Here are three remedies for teething pain that we know are safe:
- Gum massage – your baby chews on stuff while teething to counteract the pressure exerted by an emerging tooth. You can provide this counter-pressure yourself. All you need is a clean finger and gentle massage.
- Chilled objects – chilling a spoon in the fridge is another option. Just apply the cold, but not frozen, spoon’s rounded side to your baby’s gums. Some parents like to rinse a washcloth in cold water for their child to gnaw on.
- Teething toys – many companies sell plush toys that are safe for kids to chew.
- Teething necklaces – made from the same materials as some teething toys, a teething necklace gives your child an object to gum while you’re holding her. Make sure the necklace is from an FDA-approved silicone, one free of BPA, latex, lead or any other substances that can be harmful.
- Over-the-counter pain relievers – if you feel comfortable giving your child medications, infant acetaminophen or ibuprofen can relieve pain. Be sure to check with your pediatrician first, since pain relievers might not be appropriate for some children.
Until recently, parents often used gels with benzocaine, a local anesthetic, to numb a teething child’s gums. Medications that contain benzocaine, like Anbesol and Orajel, are not advised for use in babies. Benzocaine can cause a rare condition called methemoglobinemia, which reduces the amount of oxygen in the bloodstream and can be fatal.
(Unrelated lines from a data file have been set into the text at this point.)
(* ===== verification/UserLib.v ===== *)
(** * The library of user programs (user/user_lib.c)

    A library call puts its arguments in the registers a0 to a7 and executes an
    [ecall]; [do_user_call] keeps 32 bits of the result.  Each call below is its
    registers; with [do_syscall] they reach the kernel function that is meant. *)
From S2P Require Import Prelude Pmm Vmm Process Sched Fork Heap Strap Pages HashTable CString Snprintf Bytes DebugLine.
From S2P Require Import VfsData Rfs RfsDisk RfsFile RfsDir Vfs VfsRefs ProcFile SpikeFile Hostfs Machine Elf Syscall.

(** An argument of type [int] is sign extended to its register. *)
Definition int_arg (z : Z) : Z := u64 (i32 z).
Definition regs (n a1 a2 a3 : Z) : list Z := [n; u64 a1; u64 a2; u64 a3; 0; 0; 0; 0].

(** [do_user_call]: "sw a0" keeps the low 32 bits of the result, as an [int] that is
    widened again. *)
Definition do_user_call (result : Z) : Z := u64 (i32 result).

Definition printpa (va : Z) : list Z := regs SYS_user_printpa va 0 0.
Definition exit (code : Z) : list Z := regs SYS_user_exit (int_arg code) 0 0.
Definition naive_malloc : list Z := regs SYS_user_allocate_page 0 0 0.
Definition naive_free (va : Z) : list Z := regs SYS_user_free_page va 0 0.
Definition better_malloc (n : Z) : list Z := regs SYS_user_better_allocate_page (int_arg n) 0 0.
Definition better_free (va : Z) : list Z := regs SYS_user_better_free_page va 0 0.
Definition fork : list Z := regs SYS_user_fork 0 0 0.
Definition yield : list Z := regs SYS_user_yield 0 0 0.
Definition open (pathname flags : Z) : list Z := regs SYS_user_open pathname (int_arg flags) 0.
Definition read_u (fd buf count : Z) : list Z := regs SYS_user_read (int_arg fd) buf count.
Definition write_u (fd buf count : Z) : list Z := regs SYS_user_write (int_arg fd) buf count.
Definition lseek_u (fd offset whence : Z) : list Z := regs SYS_user_lseek (int_arg fd) (int_arg offset) (int_arg whence).
Definition stat_u (fd istat : Z) : list Z := regs SYS_user_stat (int_arg fd) istat 0.
Definition disk_stat_u (fd istat : Z) : list Z := regs SYS_user_disk_stat (int_arg fd) istat 0.
Definition opendir_u (dirname : Z) : list Z := regs SYS_user_opendir dirname 0 0.
Definition readdir_u (fd dir : Z) : list Z := regs SYS_user_readdir (int_arg fd) dir 0.
Definition mkdir_u (pathname : Z) : list Z := regs SYS_user_mkdir pathname 0 0.
Definition closedir_u (fd : Z) : list Z := regs SYS_user_closedir (int_arg fd) 0 0.
Definition link_u (fn1 fn2 : Z) : list Z := regs SYS_user_link fn1 fn2 0.
Definition unlink_u (fn : Z) : list Z := regs SYS_user_unlink fn 0 0.
Definition close (fd : Z) : list Z := regs SYS_user_close (int_arg fd) 0 0.
Definition exec (pathname argv : Z) : list Z := regs SYS_user_exec pathname argv 0.
Definition wait (pid : Z) : list Z := regs SYS_user_wait (int_arg pid) 0 0.
Definition sem_new (init_val : Z) : list Z := regs SYS_user_semNew (int_arg init_val) 0 0.
Definition sem_P (sid : Z) : list Z := regs SYS_user_semP (int_arg sid) 0 0.
Definition sem_V (sid : Z) : list Z := regs SYS_user_semV (int_arg sid) 0 0.
Definition print_backtrace (depth : Z) : list Z := regs SYS_user_print_backtrace (int_arg depth) 0 0.
Definition read_cwd (path : Z) : list Z := regs SYS_user_rcwd path 0 0.
Definition change_cwd (path : Z) : list Z := regs SYS_user_ccwd path 0 0.

(** [printu]: the text is formatted into [out], 256 bytes of the user's stack, and
    the kernel is called on it.  The result is the registers and the memory. *)
Definition printu (fuel sf : nat) (out fmt : Z) (args : list Z) : M bmem (list Z) :=
  let* res := vsnprintf fuel sf out 256 fmt args in
  let n := if u64 res <? 256 then u64 res else 256 in
  ret (regs SYS_user_print out n 0).

(** [scanfu] around its system call: the format is tested, and behind the call the
    first word of [inp] goes to [out]. *)
Definition scanfu_call (inp : Z) : list Z := regs SYS_user_scanf inp 0 0.
Definition scanfu_ok (m : bmem) (fmt : Z) : bool :=
  negb (fmt =? 0) && (m fmt =? 37) && (m (fmt + 1) =? 115) && (m (fmt + 2) =? 0).
Definition is_blank (c : Z) : bool := (c =? 32) || (c =? 10) || (c =? 9).
(** The copying loop; the bound is that of [char in[256]]. *)
Fixpoint scanfu_copy (n : nat) (m : bmem) (out inp : Z) : option bmem :=
  match n with
  | O => None
  | S n' =>
      let c := m inp in
      if (c =? 0) || is_blank c then Some (upd m out 0)
      else scanfu_copy n' (upd m out c) (out + 1) (inp + 1)
  end.

(** ** The kernel gets what the program passed *)

Lemma int_arg_kept z : -2147483648 <= z < 2147483648 -> i32 (u64 (int_arg z)) = z.
Proof.
  intros Hz. unfold int_arg. rewrite (i32_small z) by done.
  unfold i32. destruct (Z.ltb_spec (u64 (u64 z) mod 4294967296) 2147483648); klia.
Qed.

Lemma int_kept z : -2147483648 <= z < 2147483648 -> i32 (do_user_call z) = z.
Proof.
  intros Hz. unfold do_user_call. rewrite (i32_small z) by done.
  unfold i32. destruct (Z.ltb_spec (u64 z mod 4294967296) 2147483648); klia.
Qed.

Section UserLib.
Context {H : Type} `{Frontend H} `{Linker} `{Buffers}.
#[local] Notation SM := (M (sys H)).

Definition is_u64 (z : Z) : Prop := 0 <= z < 18446744073709551616.

(** C32: user library and kernel agree on the calls: number, order and width of the
    arguments.  Each library call reaches the kernel function of its name with the
    [int] and pointer arguments that the program passed; negative [int]s included.
    [fork] passes nothing on (the kernel's array of 32 counters is what its stack
    holds); [scanfu] hands over its buffer; [printu] hands over its buffer and the
    number of characters that [vsnprintf] gives, at most 256 (the kernel does not look at it). *)
Theorem calls_reach_kernel (tp : nat) (a b c p q : Z) :
  is_int a -> is_int b -> is_int c -> is_u64 p -> is_u64 q ->
  let s := do_syscall (H := H) tp in
  (s (open p b) = sys_user_open tp p b /\ s (read_u a p q) = sys_user_read tp a p q /\
   s (write_u a p q) = sys_user_write tp a p q /\ s (lseek_u a b c) = sys_user_lseek tp a b c /\
   s (stat_u a p) = sys_user_stat tp a p /\ s (disk_stat_u a p) = sys_user_disk_stat tp a p /\
   s (close a) = sys_user_close tp a) /\
  (s (opendir_u p) = sys_user_opendir tp p /\ s (readdir_u a p) = sys_user_readdir tp a p /\
   s (mkdir_u p) = sys_user_mkdir tp p /\ s (closedir_u a) = sys_user_closedir tp a /\
   s (link_u p q) = sys_user_link tp p q /\ s (unlink_u p) = sys_user_unlink tp p /\
   s (read_cwd p) = sys_user_read_cwd tp p /\ s (change_cwd p) = sys_user_change_cwd tp p) /\
  (s (exec p q) = sys_user_exec tp p q /\ s (wait a) = on_kern (sys_user_wait tp a) /\
   s yield = on_kern (sys_user_yield tp) /\ s (exit a) = on_kern (sys_user_exit tp (int_arg a)) /\
   s (print_backtrace a) = sys_user_print_backtrace tp a) /\
  (s naive_malloc = on_kern (sys_user_allocate_page tp) /\ s (naive_free p) = on_kern (sys_user_free_page tp p) /\
   s (better_malloc a) = on_kern (sys_user_better_allocate_page tp (int_arg a)) /\
   s (better_free p) = on_kern (sys_user_better_free_page tp p) /\ s (printpa p) = sys_user_printpa tp p) /\
  (s (sem_new a) = on_kern (sys_user_semNew (int_arg a)) /\ s (sem_P a) = on_kern (sys_user_semP tp (int_arg a)) /\
   s (sem_V a) = on_kern (sys_user_semV tp (int_arg a))) /\
  (s fork = (let* st := get in let* b := stack_bytes 128 in
             on_kern (sys_user_fork tp (vfs_root_dentry st) (i32 <$> numbers 4 32 b))) /\
   s (scanfu_call p) = sys_user_scanf tp p /\
   forall fuel sf fmt args m l m', printu fuel sf p fmt args m = Ret l m' ->
     exists res, vsnprintf fuel sf p 256 fmt args m = Ret res m' /\ l = regs SYS_user_print p (Z.min (u64 res) 256) 0 /\
       s l = sys_user_print tp p (Z.min (u64 res) 256)).
Proof.
  intros Ha Hb Hc Hp Hq s. subst s.
  assert (Ei : forall z, u64 (int_arg z) = int_arg z) by (intros z; unfold int_arg; apply u64_small, u64_range).
  assert (Ep : u64 p = p /\ u64 q = q) by (split; apply u64_small; done). destruct Ep as [Ep Eq].
  unfold open, read_u, write_u, lseek_u, stat_u, disk_stat_u, close, opendir_u, readdir_u, mkdir_u, closedir_u, link_u, unlink_u,
    read_cwd, change_cwd, exec, wait, yield, exit, print_backtrace, naive_malloc, naive_free, better_malloc, better_free, printpa,
    sem_new, sem_P, sem_V, fork, scanfu_call, regs, do_syscall.
  cbn [nth]. rewrite ?int_arg_kept, ?Ep, ?Eq, ?Ei by done. do 4 (split; [repeat split; reflexivity|]).
  split; [repeat split; reflexivity|]. split; [reflexivity|]. split; [reflexivity|].
  intros fuel sf fmt args m l m' E. unfold printu, bind in E. destruct (vsnprintf fuel sf p 256 fmt args m) as [res m1|]; [|done].
  injection E as <- <-. exists res. split; [done|].
  assert (En : (if u64 res <? 256 then u64 res else 256) = Z.min (u64 res) 256) by (destruct (Z.ltb_spec (u64 res) 256); lia).
  split; [unfold regs; by rewrite Ep, En|]. unfold regs. cbn [nth]. rewrite Ep. reflexivity.
Qed.

Lemma scanfu_copy_run c n : forall m out inp w,
  (forall i d, w !! i = Some d -> m (inp + Z.of_nat i) = d /\ 0 < d < 256 /\ is_blank d = false) ->
  m (inp + Z.of_nat (length w)) = c -> c = 0 \/ is_blank c = true -> (length w < n)%nat ->
  out + Z.of_nat (length w) < inp \/ inp + Z.of_nat (length w) < out ->
  exists m', scanfu_copy n m out inp = Some m' /\ cstr m' out w /\
    forall x, x < out \/ out + Z.of_nat (length w) < x -> m' x = m x.
Proof.
  induction n as [|n IH]; intros m out inp w Hw Hc Hb Hn Hd; [lia|]. cbn [scanfu_copy].
  destruct w as [|d w]; cbn [length] in *.
  - rewrite Z.add_0_r in Hc. rewrite Hc.
    replace ((c =? 0) || is_blank c) with true by (destruct Hb as [-> | ->]; [done|by rewrite orb_true_r]).
    eexists. split; [done|]. split; [cbn; by rewrite upd_eq by lia|]. intros x Hx. rewrite upd_ne by lia. done.
  - destruct (Hw 0%nat d eq_refl) as (Hm & Hdr & Hbl). rewrite Z.add_0_r in Hm. rewrite Hm, Hbl, (proj2 (Z.eqb_neq d 0)) by lia.
    cbn [orb]. destruct (IH (upd m out d) (out + 1) (inp + 1) w) as (m' & E & Hs & Ho).
    + intros i e Hi. destruct (Hw (S i) e Hi) as (Hme & ?). split; [|done].
      pose proof (lookup_lt_Some _ _ _ Hi). rewrite upd_ne by lia. rewrite <- Hme. f_equal. lia.
    + rewrite upd_ne by lia. rewrite <- Hc. f_equal. lia.
    + done.
    + lia.
    + lia.
    + exists m'. split; [done|]. split.
      * cbn [cstr]. split; [rewrite Ho by lia; apply upd_eq; lia|]. split; [lia|done].
      * intros x Hx. rewrite Ho by lia. apply upd_ne. lia.
Qed.

(** [scanfu] stores the first word of the line and a zero, however long the word
    is; it stops at the first blank or at the end of the line. *)
Theorem scanfu_word m out inp w c :
  (forall i d, w !! i = Some d -> m (inp + Z.of_nat i) = d /\ 0 < d < 256 /\ is_blank d = false) ->
  m (inp + Z.of_nat (length w)) = c -> c = 0 \/ is_blank c = true -> (length w < 256)%nat ->
  out + Z.of_nat (length w) < inp \/ inp + Z.of_nat (length w) < out ->
  exists m', scanfu_copy 256 m out inp = Some m' /\ cstr m' out w /\
    forall x, x < out \/ out + Z.of_nat (length w) < x -> m' x = m x.
Proof. intros Hw Hc Hb Hn Hd. by apply (scanfu_copy_run c). Qed.
End UserLib.

#[local] Existing Instances sample_host sample_linker sample_buffers.

Lemma calls_reach_kernel_witness :
  do_syscall 0 (lseek_u 3 (-1) 0) = sys_user_lseek 0 3 (-1) 0 /\ do_syscall 0 (wait (-1)) = on_kern (sys_user_wait 0 (-1)).
Proof.
  destruct (calls_reach_kernel (H := list Z) 0 3 (-1) 0 0 0) as ((_ & _ & _ & E1 & _) & _); [unfold is_int, is_u64; lia..|].
  destruct (calls_reach_kernel (H := list Z) 0 (-1) 0 0 0 0) as (_ & _ & (_ & E2 & _) & _); [unfold is_int, is_u64; lia..|].
  split; [exact E1|exact E2].
Defined.

(** "ls" and a newline at 100. *)
Definition typed_line : bmem := fun a => if a =? 100 then 108 else if a =? 101 then 115 else if a =? 102 then 10 else 0.
Lemma scanfu_word_witness : exists m', scanfu_copy 256 typed_line 500 100 = Some m' /\ cstr m' 500 [108; 115].
Proof.
  destruct (scanfu_word typed_line 500 100 [108; 115] 10) as (m' & E & Hs & _).
  - intros [|[|i]] d Hd; [injection Hd as <-|injection Hd as <-|discriminate Hd]; (split; [reflexivity|split; [lia|reflexivity]]).
  - reflexivity.
  - right. reflexivity.
  - cbn. lia.
  - cbn. lia.
  - exists m'. split; [exact E|exact Hs].
Defined.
The FDA now recommends that parents attempt medication-free methods for teething, before contacting their doctors if those techniques don’t work.
Can Babies Be Born With Teeth?
Yes, and it’s more common among infants with orofacial clefts.
Estimates suggest that between 1 in 2,000 and 1 in 3,000 babies are born with at least one “natal” tooth, although they usually occur in pairs. In a recent review of studies on the subject, researchers at the University of Calgary found natal teeth are almost always mandibular central incisors – the two bottom teeth right in the front of a child’s mouth. These are usually the first primary teeth to emerge as a baby begins teething.
As many parents have learned, natal teeth are much more common in babies born with cleft lip and palate than they are in the general population. While estimates on this topic vary as well, up to 10% of infants born with bilateral cleft lip and palate will have natal teeth, according to a 1996 study published in the Cleft Palate-Craniofacial Journal. Around 2% of babies with unilateral cleft lip and palate will be born with exposed teeth.